Dispersion of Ventricular Repolarization in Left Ventricular Hypertrophy: Influence of Afterload and Dofetilide

Abstract
Modulators of APD Dispersion in Hypertrophy. Introduction: Increased dispersion of ventricular repolarization is observed in cardiac hypertrophy and is associated with sudden cardiac death. At present, there is little information about the effects of cardiac hemodynamics and antiarrhythmic drugs on dispersion of repolarization in disease states. We compared the effects of increasing afterload and the Class III antiarrhythmic drug, dofetilide, on dispersion of ventricular repolarization in hypertrophied rabbit hearts to normal rabbit hearts. Methods and Results: Cardiac hypertrophy was induced in rabbits by abdominal aortic banding. Isolated hearts were studied 49 ± 4 days postsurgery in the working heart mode using a blood‐buffer perfusate. The action potential duration (APD) was measured from eight sites on the epicardium of the heart at low (50 ± 7 mmHg) afterload and high afterload (97 ± 12 mmHg) at baseline and during dofetilide perfusion.
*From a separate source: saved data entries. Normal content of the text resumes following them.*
(** Broadcasting of two channel counts; [None] is an axis that is absent
    (a scalar) or not known statically, which is compatible with anything. *)
Definition broadcastable (a b : option Z) : bool :=
  match a, b with
  | Some n, Some m => (n =? m) || (n =? 1) || (m =? 1)
  | _, _ => true
  end.

Definition broadcast (a b : option Z) : option Z :=
  match a, b with
  | Some n, Some m => Some (if n =? 1 then m else n)
  | Some n, None => Some n
  | None, b => b
  end.

(** [assert_is_compatible_with] on the channel axis. *)
Definition compatible (a b : option Z) : bool :=
  match a, b with
  | Some n, Some m => n =? m
  | _, _ => true
  end.

(** The statically known size of the last axis of a feature map. *)
Fixpoint channels (t : Tensor) : option Z :=
  match t with
  | Placeholder _ _ shape => mjoin (last shape)
  | Conv2d _ _ filters _ _ => Some filters
  | Conv2dTranspose _ _ filters _ _ _ => Some filters
  | LeakyRelu x _ => channels x
  | SliceTo x stop => (λ n, clamp n stop) <$> channels x
  | SliceFrom x start => (λ n, n - clamp n start) <$> channels x
  | Concat x y => n ← channels x; m ← channels y; Some (n + m)
  | Add x y => broadcast (channels x) (channels y)
  | Cast x _ => channels x
  | _ => None
  end.

(** The statically known number of axes of a tensor. *)
Fixpoint rank (t : Tensor) : option nat :=
  match t with
  | Placeholder _ _ shape => Some (length shape)
  | Conv2d _ _ _ _ _ => Some 4%nat
  | Conv2dTranspose _ _ _ _ _ _ => Some 4%nat
  | LeakyRelu x _ => rank x
  | SliceTo x _ => rank x
  | SliceFrom x _ => rank x
  | Concat x _ => rank x
  | Add x y =>
      match rank x, rank y with
      | Some n, Some m => Some (n `max` m)%nat
      | _, _ => None
      end
  | Cast x _ => rank x
  | L2 _ _ => Some 0%nat
  | AddN xs => match xs with x :: _ => rank x | [] => None end
  | MeanSquaredError _ _ => Some 0%nat
  | AbsoluteDifference _ _ => Some 0%nat
  | Psnr a _ _ => (λ n, n - 3)%nat <$> rank a
  | Ssim a _ _ => (λ n, n - 3)%nat <$> rank a
  | ReduceMean _ => Some 0%nat
  end.

(** What a convolution layer accepts as its input: four axes, the last one
    of a known, positive size. *)
Definition layer_input_ok (x : Tensor) : bool :=
  match rank x, channels x with
  | Some 4%nat, Some c => 0 <? c
  | _, _ => false
  end.

(** A valid size for an axis of a layer's kernel or output: positive and
    within a signed 32-bit integer. *)
Definition dimension_ok (n : Z) : bool := (0 <? n) && (n <? 2 ^ 31).

(** [assert_is_compatible_with] of a prediction against a label of the
    form [[None, ..., None, c]]: the same number of axes and a compatible
    channel axis. *)
Definition compatible_with (predictions labels : Tensor) : bool :=
  match rank predictions, rank labels with
  | Some n, Some m => (n =? m)%nat
  | _, _ => true
  end && compatible (channels predictions) (channels labels).

(** ** The default graph and the builder monad

    An exception ends the run: the monad returns it alone, and says nothing
    about what had been built or appended before it was raised. *)

Inductive exn := IndexError | KeyError | ZeroDivisionError | ValueError.

Record Graph := {
  fresh : nat;                                (* next variable identity *)
  regularization_losses : list Tensor;        (* GraphKeys.REGULARIZATION_LOSSES *)
  losses : list Tensor;                       (* GraphKeys.LOSSES *)
  summaries : list (string * Tensor)          (* GraphKeys.SUMMARIES *)
}.

Definition M (A : Type) : Type := Graph → exn + (A * Graph).

Definition raise {A} (e : exn) : M A := λ _, inl e.

#[global] Instance M_ret : MRet M := λ A x g, inr (x, g).
#[global] Instance M_bind : MBind M := λ A B f m g,
  match m g with
  | inl e => inl e
  | inr (x, g') => f x g'
  end.

(** [for x in xs: acc = body(acc, x)] *)
Fixpoint for_each {A B} (body : A → B → M A) (xs : list B) (acc : A) : M A :=
  match xs with
  | [] => mret acc
  | x :: xs' => acc' ← body acc x; for_each body xs' acc'
  end.

(** [for _ in range(n): acc = body(acc)] *)
Fixpoint for_range {A} (n : nat) (body : A → M A) (acc : A) : M A :=
  match n with
  | O => mret acc
  | S n' => acc' ← body acc; for_range n' body acc'
  end.

(** [with tf.name_scope(name): body].  A name scope only prefixes the names
    of the operations created inside it; tensors here carry no names. *)
Definition name_scope {A} (name : string) (body : M A) : M A := body.

(** [a // b] on Python integers. *)
Definition floordiv (a b : Z) : M Z :=
  if b =? 0 then raise ZeroDivisionError else mret (a / b).

(** [xs[-1]] *)
Definition last_item {A} (xs : list A) : M A :=
  match last xs with
  | Some x => mret x
  | None => raise IndexError
  end.

(** [m[k]] on a dict *)
Definition getitem (m : gmap string Tensor) (k : string) : M Tensor :=
  match m !! k with
  | Some v => mret v
  | None => raise KeyError
  end.

(** ** The TensorFlow calls the module makes *)

Definition with_layer (g : Graph) (l2 : float) : Graph :=
  {| fresh := S (fresh g);
     regularization_losses := regularization_losses g ++ [L2 (fresh g) l2];
     losses := losses g;
     summaries := summaries g |}.

(** [tf.layers.conv2d(x, filters, kernel_size, padding='same', ...)]: the
    input must have four axes and a known, positive number of channels, and
    the number of filters must be a valid dimension; the layer's kernel
    regularization loss joins the graph's collection.  The element type of
    the input is not followed. *)
Definition conv2d (x : Tensor) (filters kernel_size : Z) (l2 : float)
  : M Tensor := λ g,
  if layer_input_ok x && dimension_ok filters
  then inr (Conv2d (fresh g) x filters kernel_size l2, with_layer g l2)
  else inl ValueError.

(** [tf.layers.conv2d_transpose(x, filters, kernel_size, strides=strides,
    padding='same', ...)], checked like [conv2d]; the stride must be
    positive. *)
Definition conv2d_transpose (x : Tensor) (filters kernel_size strides : Z)
                            (l2 : float) : M Tensor := λ g,
  if layer_input_ok x && dimension_ok filters && (0 <? strides)
  then inr (Conv2dTranspose (fresh g) x filters kernel_size strides l2,
            with_layer g l2)
  else inl ValueError.

Definition leaky_relu (x : Tensor) (alpha : float) : Tensor := LeakyRelu x alpha.

(** [x + y] on tensors: [tf.add], with broadcasting. *)
Definition add (x y : Tensor) : M Tensor :=
  if broadcastable (channels x) (channels y) then mret (Add x y)
  else raise ValueError.

Definition concat (x y : Tensor) : Tensor := Concat x y.

Definition placeholder (dt : dtype) (shape : list (option Z)) : M Tensor := λ g,
  inr (Placeholder (fresh g) dt shape,
       {| fresh := S (fresh g);
          regularization_losses := regularization_losses g;
          losses := losses g;
          summaries := summaries g |}).

Definition cast (x : Tensor) (dt : dtype) : Tensor := Cast x dt.

Definition add_loss (t : Tensor) : M Tensor := λ g,
  inr (t, {| fresh := fresh g;
             regularization_losses := regularization_losses g;
             losses := losses g ++ [t];
             summaries := summaries g |}).

(** [tf.losses.mean_squared_error(labels, predictions)] *)
Definition mean_squared_error (labels predictions : Tensor) : M Tensor :=
  if compatible_with predictions labels
  then add_loss (MeanSquaredError labels predictions)
  else raise ValueError.

(** [tf.losses.absolute_difference(labels, predictions)] *)
Definition absolute_difference (labels predictions : Tensor) : M Tensor :=
  if compatible_with predictions labels
  then add_loss (AbsoluteDifference labels predictions)
  else raise ValueError.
APD dispersion, determined as the difference between the maximal and minimal APD, was greater in hypertrophied hearts (42 ± 8 msec) compared with control hearts (26 ± 8 msec, P < 0.05) at baseline and low afterload. Increasing afterload caused a decrease in APD dispersion in hypertrophied hearts (P < 0.05) but not in control hearts, and APD dispersion was similar in hypertrophied hearts (31 ± 9 msec) compared with control hearts (30 ± 9 msec, P= NS). During dofetilide perfusion, APD dispersion remained greater in hypertrophied hearts (60 ± 39 msec) compared with control hearts (30 ± 13 msec, P < 0.05) at low afterload but not high afterload. Increasing afterload caused shortening of the APD in most regions of the control hearts, whereas APD did not shorten significantly in hypertrophied hearts at baseline and tended to increase during dofetilide perfusion. During dofetilide perfusion, the maximal change in APD recorded from the posterior wall of the left ventricle following an increase in afterload was −18 ± 21 msec in control hearts and 7 ± 21 ms in hypertrophied hearts (P < 0.05). Conclusion: Epicardial APD dispersion decreases in hypertrophied hearts following an increase in afterload, and this response is mediated in part by the absence of afterload‐induced shortening of the APD. This effect may be due in part to aftered responses of the delayed rectifying current to cardiac loading conditions in the setting of cardiac hypertrophy.